• [PROBLEM REQUIREMENTS] Whenever the string "option" turns up in a line of the data below, copy that line.

(Dataset entries)

——

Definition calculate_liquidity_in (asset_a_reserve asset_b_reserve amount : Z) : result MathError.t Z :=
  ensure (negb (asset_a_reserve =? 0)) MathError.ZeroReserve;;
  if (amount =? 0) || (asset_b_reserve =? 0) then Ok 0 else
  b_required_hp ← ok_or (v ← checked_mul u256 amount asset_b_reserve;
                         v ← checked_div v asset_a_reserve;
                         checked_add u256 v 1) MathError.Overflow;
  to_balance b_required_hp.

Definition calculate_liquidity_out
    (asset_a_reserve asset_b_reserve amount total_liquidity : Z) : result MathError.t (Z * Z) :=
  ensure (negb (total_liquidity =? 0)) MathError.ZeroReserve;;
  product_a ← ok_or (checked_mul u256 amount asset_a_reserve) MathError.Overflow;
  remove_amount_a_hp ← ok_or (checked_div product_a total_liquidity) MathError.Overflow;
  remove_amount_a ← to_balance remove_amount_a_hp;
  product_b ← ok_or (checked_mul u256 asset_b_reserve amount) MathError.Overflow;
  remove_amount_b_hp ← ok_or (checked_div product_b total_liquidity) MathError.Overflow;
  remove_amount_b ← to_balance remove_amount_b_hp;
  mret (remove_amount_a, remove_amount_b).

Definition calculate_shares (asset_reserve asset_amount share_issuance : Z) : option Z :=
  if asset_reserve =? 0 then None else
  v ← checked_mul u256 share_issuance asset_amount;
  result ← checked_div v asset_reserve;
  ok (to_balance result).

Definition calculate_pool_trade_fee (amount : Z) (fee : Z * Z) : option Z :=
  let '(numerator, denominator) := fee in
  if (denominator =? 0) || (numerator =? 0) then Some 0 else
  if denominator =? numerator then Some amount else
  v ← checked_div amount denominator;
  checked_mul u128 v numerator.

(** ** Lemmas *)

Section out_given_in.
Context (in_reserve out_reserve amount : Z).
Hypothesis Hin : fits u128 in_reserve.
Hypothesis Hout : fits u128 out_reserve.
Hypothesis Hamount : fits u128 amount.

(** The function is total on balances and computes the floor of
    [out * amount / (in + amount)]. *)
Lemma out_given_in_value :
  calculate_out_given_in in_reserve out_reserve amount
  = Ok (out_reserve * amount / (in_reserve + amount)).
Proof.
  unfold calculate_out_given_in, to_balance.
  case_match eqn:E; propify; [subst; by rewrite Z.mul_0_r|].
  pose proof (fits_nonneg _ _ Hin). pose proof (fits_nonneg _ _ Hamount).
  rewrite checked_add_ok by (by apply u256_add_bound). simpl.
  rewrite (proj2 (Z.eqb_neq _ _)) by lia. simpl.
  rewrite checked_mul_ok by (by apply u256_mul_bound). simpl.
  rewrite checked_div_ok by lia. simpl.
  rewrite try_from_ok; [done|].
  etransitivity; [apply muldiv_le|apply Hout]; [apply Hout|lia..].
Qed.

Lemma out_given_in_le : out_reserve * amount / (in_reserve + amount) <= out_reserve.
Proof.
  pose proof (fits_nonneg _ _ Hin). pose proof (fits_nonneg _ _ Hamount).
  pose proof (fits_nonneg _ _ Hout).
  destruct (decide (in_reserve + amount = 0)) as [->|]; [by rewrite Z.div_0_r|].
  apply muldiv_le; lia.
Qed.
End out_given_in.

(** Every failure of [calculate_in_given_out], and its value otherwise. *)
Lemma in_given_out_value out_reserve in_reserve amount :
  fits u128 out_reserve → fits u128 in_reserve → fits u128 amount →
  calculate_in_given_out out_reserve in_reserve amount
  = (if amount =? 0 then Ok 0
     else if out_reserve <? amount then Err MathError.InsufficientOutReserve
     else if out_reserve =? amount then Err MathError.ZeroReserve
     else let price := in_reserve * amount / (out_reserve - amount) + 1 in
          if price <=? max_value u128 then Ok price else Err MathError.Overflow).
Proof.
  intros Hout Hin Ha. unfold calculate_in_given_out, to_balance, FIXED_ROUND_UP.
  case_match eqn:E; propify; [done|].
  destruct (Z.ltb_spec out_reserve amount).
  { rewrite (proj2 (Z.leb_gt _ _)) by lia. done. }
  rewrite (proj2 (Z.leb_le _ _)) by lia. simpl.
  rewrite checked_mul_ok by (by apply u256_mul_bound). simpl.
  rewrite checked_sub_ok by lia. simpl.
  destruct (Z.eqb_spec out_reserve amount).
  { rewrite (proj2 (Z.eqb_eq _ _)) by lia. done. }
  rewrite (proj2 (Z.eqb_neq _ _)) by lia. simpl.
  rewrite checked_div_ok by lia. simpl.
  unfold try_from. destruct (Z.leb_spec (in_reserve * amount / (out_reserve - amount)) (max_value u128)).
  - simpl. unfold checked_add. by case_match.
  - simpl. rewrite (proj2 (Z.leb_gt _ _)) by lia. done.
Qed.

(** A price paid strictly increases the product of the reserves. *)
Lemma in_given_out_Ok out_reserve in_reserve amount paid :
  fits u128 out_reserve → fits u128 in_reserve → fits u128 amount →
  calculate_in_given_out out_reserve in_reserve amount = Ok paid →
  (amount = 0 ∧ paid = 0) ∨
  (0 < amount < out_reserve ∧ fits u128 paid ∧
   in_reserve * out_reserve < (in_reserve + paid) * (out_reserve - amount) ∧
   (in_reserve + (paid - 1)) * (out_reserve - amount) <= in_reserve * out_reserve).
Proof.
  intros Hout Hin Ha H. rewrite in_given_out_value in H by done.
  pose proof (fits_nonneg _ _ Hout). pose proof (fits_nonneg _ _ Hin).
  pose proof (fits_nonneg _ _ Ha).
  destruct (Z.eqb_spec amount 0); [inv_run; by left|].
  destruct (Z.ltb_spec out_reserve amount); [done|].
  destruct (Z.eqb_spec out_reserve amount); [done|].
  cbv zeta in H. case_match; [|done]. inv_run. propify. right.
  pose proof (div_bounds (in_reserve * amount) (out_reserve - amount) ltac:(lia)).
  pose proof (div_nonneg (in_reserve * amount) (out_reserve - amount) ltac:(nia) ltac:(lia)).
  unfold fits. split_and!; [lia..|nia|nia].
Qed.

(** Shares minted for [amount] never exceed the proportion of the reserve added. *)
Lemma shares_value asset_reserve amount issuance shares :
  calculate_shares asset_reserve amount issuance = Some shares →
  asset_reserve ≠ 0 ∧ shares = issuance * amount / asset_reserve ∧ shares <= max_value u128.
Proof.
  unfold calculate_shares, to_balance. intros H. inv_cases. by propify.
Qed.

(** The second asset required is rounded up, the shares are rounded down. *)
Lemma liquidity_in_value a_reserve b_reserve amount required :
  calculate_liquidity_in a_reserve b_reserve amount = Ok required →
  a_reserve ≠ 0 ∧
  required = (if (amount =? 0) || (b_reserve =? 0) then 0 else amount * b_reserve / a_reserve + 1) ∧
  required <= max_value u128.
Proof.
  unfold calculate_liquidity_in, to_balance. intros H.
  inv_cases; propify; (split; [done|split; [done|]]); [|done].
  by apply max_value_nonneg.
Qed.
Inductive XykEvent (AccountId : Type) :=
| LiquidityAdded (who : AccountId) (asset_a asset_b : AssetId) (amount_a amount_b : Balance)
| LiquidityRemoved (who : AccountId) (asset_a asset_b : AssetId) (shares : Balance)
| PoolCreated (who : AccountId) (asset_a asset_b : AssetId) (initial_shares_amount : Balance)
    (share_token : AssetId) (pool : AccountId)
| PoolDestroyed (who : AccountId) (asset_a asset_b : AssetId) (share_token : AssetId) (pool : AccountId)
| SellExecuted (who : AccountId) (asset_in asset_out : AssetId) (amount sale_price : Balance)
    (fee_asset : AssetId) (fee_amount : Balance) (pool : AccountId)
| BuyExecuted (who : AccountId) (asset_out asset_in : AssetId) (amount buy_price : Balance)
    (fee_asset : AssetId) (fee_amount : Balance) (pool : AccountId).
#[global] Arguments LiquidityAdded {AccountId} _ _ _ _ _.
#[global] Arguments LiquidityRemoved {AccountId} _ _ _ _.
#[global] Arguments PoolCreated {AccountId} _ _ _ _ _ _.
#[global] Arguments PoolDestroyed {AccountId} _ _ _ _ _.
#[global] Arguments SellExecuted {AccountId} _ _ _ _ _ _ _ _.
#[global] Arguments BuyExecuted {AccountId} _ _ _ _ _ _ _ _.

——

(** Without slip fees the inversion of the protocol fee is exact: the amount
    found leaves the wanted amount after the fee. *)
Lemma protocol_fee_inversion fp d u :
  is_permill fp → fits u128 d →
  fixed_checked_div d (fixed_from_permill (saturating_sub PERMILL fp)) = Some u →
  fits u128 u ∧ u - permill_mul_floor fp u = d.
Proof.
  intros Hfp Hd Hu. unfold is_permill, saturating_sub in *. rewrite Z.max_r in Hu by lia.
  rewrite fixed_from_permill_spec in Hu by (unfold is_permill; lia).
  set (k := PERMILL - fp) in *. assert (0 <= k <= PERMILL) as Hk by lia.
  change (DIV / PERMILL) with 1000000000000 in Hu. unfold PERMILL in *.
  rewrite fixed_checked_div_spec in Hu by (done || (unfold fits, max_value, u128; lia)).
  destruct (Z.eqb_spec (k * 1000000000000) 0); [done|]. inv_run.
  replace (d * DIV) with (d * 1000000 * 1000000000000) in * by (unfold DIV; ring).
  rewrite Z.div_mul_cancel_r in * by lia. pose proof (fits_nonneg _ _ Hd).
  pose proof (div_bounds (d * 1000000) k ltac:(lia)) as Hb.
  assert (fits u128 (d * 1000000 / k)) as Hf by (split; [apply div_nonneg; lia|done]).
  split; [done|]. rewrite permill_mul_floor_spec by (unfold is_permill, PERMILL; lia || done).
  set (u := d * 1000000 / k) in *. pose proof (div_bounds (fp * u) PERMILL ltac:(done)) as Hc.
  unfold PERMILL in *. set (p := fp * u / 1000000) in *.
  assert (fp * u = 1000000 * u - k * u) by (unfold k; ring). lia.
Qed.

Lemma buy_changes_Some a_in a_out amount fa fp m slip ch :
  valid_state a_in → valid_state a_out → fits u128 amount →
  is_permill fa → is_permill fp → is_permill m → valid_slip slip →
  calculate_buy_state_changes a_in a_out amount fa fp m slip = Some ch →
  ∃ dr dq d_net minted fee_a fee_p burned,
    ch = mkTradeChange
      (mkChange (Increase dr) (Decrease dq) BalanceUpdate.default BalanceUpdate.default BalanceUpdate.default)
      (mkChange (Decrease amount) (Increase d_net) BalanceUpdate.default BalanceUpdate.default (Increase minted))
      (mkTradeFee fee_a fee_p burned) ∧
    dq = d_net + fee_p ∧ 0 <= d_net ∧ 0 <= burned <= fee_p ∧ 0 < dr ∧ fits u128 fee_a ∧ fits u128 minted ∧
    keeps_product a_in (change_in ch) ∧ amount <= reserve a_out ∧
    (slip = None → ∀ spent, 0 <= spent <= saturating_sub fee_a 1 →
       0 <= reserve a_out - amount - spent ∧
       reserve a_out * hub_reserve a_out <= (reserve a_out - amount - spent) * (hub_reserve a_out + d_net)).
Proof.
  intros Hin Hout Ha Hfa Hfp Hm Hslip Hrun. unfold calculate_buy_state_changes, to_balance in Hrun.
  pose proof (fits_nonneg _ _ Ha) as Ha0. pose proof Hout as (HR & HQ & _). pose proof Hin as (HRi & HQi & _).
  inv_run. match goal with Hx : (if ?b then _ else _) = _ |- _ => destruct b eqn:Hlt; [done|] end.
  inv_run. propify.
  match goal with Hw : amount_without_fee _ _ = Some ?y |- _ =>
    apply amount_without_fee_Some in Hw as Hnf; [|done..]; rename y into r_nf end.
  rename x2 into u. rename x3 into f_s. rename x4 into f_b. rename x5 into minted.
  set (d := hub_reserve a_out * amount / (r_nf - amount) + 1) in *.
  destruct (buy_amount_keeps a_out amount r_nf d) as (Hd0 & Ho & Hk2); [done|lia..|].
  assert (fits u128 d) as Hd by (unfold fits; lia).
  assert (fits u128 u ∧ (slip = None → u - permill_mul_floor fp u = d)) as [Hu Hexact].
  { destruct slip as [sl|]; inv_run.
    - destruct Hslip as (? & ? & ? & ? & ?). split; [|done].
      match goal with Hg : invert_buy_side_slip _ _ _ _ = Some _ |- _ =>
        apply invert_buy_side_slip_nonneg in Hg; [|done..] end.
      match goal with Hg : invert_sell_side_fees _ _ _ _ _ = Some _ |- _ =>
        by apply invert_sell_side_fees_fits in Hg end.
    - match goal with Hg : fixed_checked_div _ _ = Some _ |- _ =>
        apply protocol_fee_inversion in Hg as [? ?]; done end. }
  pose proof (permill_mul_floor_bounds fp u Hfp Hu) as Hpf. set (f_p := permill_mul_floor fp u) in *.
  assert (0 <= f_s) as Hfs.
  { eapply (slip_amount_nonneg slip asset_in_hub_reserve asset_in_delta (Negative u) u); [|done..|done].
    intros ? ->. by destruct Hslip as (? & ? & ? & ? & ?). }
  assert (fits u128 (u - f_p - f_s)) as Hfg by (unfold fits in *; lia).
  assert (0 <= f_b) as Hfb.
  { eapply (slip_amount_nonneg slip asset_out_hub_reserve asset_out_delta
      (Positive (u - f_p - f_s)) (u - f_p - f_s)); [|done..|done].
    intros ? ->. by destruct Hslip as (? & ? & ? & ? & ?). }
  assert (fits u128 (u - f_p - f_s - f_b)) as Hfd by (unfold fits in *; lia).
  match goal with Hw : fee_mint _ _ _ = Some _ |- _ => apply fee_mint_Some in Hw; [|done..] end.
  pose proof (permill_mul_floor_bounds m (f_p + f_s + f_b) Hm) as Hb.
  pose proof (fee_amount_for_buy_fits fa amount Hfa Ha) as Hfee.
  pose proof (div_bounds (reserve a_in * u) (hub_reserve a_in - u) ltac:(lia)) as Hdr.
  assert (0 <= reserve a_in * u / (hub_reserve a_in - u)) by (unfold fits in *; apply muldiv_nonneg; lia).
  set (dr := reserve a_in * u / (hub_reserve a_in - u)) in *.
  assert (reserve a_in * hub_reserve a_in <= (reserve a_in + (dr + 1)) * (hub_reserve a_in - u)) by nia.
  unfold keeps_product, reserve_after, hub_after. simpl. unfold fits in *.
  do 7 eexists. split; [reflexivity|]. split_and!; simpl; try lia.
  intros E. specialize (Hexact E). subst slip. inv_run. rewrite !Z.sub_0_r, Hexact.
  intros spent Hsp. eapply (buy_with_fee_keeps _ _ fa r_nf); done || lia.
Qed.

——

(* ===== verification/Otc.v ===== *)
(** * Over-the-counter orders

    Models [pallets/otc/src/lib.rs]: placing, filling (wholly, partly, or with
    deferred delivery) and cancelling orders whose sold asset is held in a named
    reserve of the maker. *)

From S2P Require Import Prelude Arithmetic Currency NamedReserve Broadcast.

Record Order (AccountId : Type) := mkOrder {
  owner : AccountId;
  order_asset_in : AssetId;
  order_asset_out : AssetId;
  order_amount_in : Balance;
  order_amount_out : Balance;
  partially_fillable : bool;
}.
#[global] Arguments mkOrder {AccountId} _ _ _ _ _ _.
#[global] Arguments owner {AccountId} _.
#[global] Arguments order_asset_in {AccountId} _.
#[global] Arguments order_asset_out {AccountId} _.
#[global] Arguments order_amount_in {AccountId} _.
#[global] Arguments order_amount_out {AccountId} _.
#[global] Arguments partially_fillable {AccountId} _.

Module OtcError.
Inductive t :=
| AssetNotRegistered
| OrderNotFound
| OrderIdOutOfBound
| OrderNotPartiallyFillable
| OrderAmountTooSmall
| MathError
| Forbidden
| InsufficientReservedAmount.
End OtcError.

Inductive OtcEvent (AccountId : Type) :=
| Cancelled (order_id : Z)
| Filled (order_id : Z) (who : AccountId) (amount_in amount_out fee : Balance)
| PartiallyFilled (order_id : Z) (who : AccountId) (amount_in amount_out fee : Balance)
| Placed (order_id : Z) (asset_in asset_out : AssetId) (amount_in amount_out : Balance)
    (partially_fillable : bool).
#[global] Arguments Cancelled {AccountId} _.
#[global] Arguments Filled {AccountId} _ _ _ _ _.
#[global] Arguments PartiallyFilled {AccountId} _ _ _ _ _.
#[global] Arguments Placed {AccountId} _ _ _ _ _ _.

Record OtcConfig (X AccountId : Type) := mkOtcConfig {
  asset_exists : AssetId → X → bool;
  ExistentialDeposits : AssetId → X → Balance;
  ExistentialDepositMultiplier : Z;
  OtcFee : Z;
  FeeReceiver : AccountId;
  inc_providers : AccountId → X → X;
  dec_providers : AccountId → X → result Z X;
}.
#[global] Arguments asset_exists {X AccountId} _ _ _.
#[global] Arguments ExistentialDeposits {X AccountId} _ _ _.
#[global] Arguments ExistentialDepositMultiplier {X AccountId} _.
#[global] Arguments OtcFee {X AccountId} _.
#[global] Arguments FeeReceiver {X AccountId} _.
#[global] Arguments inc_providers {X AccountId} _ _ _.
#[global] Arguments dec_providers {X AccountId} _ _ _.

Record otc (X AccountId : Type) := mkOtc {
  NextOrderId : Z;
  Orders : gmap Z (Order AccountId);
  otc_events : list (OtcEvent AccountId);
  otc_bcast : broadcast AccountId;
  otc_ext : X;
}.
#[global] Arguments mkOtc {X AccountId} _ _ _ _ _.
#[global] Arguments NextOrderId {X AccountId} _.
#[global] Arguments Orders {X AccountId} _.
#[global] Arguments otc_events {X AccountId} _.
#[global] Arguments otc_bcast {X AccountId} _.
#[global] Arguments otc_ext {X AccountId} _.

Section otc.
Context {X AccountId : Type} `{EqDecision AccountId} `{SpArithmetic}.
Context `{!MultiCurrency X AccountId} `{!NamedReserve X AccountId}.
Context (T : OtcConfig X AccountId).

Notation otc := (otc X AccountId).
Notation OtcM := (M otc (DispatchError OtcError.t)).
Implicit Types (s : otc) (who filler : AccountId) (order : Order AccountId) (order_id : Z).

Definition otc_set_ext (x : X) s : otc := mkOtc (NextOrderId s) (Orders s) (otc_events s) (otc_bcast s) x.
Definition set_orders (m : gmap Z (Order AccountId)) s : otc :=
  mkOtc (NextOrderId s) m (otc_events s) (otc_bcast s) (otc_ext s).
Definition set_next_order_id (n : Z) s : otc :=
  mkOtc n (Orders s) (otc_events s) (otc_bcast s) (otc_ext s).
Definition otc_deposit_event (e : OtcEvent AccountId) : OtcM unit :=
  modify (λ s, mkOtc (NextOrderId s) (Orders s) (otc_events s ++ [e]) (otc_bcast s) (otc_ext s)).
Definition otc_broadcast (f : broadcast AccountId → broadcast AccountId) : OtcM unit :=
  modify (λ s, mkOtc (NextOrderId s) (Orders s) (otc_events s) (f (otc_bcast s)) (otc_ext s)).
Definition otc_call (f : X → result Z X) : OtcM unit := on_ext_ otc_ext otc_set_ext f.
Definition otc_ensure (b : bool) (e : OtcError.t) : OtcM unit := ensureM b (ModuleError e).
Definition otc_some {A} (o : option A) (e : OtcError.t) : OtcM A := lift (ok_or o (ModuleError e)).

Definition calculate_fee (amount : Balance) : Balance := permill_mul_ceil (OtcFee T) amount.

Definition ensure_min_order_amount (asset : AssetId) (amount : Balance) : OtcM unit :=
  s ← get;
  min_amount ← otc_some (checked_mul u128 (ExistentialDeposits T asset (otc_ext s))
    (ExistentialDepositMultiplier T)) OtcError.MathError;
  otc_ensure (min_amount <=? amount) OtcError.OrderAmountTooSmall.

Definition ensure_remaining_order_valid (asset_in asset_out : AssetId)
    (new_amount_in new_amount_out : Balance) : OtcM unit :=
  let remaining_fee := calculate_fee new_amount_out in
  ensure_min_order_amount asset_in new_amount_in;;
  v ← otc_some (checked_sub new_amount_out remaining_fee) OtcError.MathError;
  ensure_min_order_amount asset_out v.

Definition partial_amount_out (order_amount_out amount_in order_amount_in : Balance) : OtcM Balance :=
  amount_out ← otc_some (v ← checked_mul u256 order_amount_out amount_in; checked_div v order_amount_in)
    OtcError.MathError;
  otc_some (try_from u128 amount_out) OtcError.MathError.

——

• [ANSWER BELOW]
Definition calculate_shares (asset_reserve asset_amount share_issuance : Z) : option Z :=
Definition calculate_pool_trade_fee (amount : Z) (fee : Z * Z) : option Z :=
Definition otc_some {A} (o : option A) (e : OtcError.t) : OtcM A := lift (ok_or o (ModuleError e)).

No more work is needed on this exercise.